Easiest to talk about first, is the tech advances in filming since the early 2000s. The vivid quality of the images, compared to the footage from Asia fifteen years earlier, is remarkable. And the editors have super-saturated much of the film (especially the sun-drenched intro). Three colorists are among the credits. So many scenes in this series remind me of the covers of travel guides – a deep turquoise sky and a glowing ochre earth. I remember the grainy helmet cam footage from Long Way Round with its ‘fighter-pilot’ voices. But now we have, of course, 4K quality from the on-board footage and the sense that Ewan and Charlie are speaking into our ears. The other advance is the use of drones. The drone footage, particularly from Peru, is astonishingly beautiful in this series. Drones (I presume) did not exist in 2004 – or at least were not widely used. So visually, this series is stunning.
Publicity pic
Linked to this advance is the growth of YouTube records of so many similar travels by motorcyclists with far less financial backing and professional expertise at hand. Pretty much anyone who sets off for a ride on a motorcycle nowadays fits a 4K capable camera to the side of their helmet, and it seems every other motorcycle traveller has a drone packed away somewhere on their bike. And there is so much impressive drone-filmed work on YouTube. So the producers of LWU have a higher bar in terms of getting our attention and standing out from the democratised, amateur YouTube crowd.
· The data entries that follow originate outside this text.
(** Whatever happens to the run, it changes no file but the destination
    and no permission. *)
Lemma main_same_but (decode : string -> option Image) (w : World) :
  same_but "icon.ppm" w (snd (main decode w)).
Proof.
  unfold main, bind.
  destruct (Image_open decode "icon.png" w) as [[e|im] w0] eqn:Hopen.
  - unfold Image_open, raise, ret in Hopen.
    destruct (files w "icon.png") as [bytes|]; [|injection Hopen as _ <-;
      apply same_but_refl].
    destruct (decode bytes) as [im|]; [|injection Hopen as _ <-;
      apply same_but_refl].
    destruct ((0 <? xsize im) && (0 <? ysize im))%nat;
      [discriminate | injection Hopen as _ <-; apply same_but_refl].
  - assert (Hw0 : w0 = w).
    { unfold Image_open, raise, ret in Hopen.
      destruct (files w "icon.png") as [bytes|]; [|discriminate].
      destruct (decode bytes) as [im'|]; [|discriminate].
      destruct ((0 <? xsize im') && (0 <? ysize im'))%nat;
        [now injection Hopen | discriminate]. }
    subst w0. unfold open_w.
    destruct (writable w "icon.ppm"); [|apply same_but_refl].
    unfold ret, size, write.
    eapply same_but_trans; [apply same_but_set_file|].
    eapply same_but_trans; [apply same_but_set_file|].
    apply for_each_same_but. intros y w1.
    apply for_each_same_but. intros x w2. apply emit_same_but.
Qed.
I think they do. The overall achievement is impressive and the story is well told with good editing. The directors know about adding tension and suspense particularly at the end of an episode, although this is a little predictable. The professional capability is unmistakable. And of course, the directors also have the celebrity card to play, and presumably its this that sold it to whoever financially backed this enterprise. This will be a must-see series for fans of Ewan and Charlie, who over the last ten years have responded to almost every social media post that the two have made with the question ‘when will you do a third trip?’ Motorcycle travel fans will also probably want to watch it, though may not make it to the end of the ten part series.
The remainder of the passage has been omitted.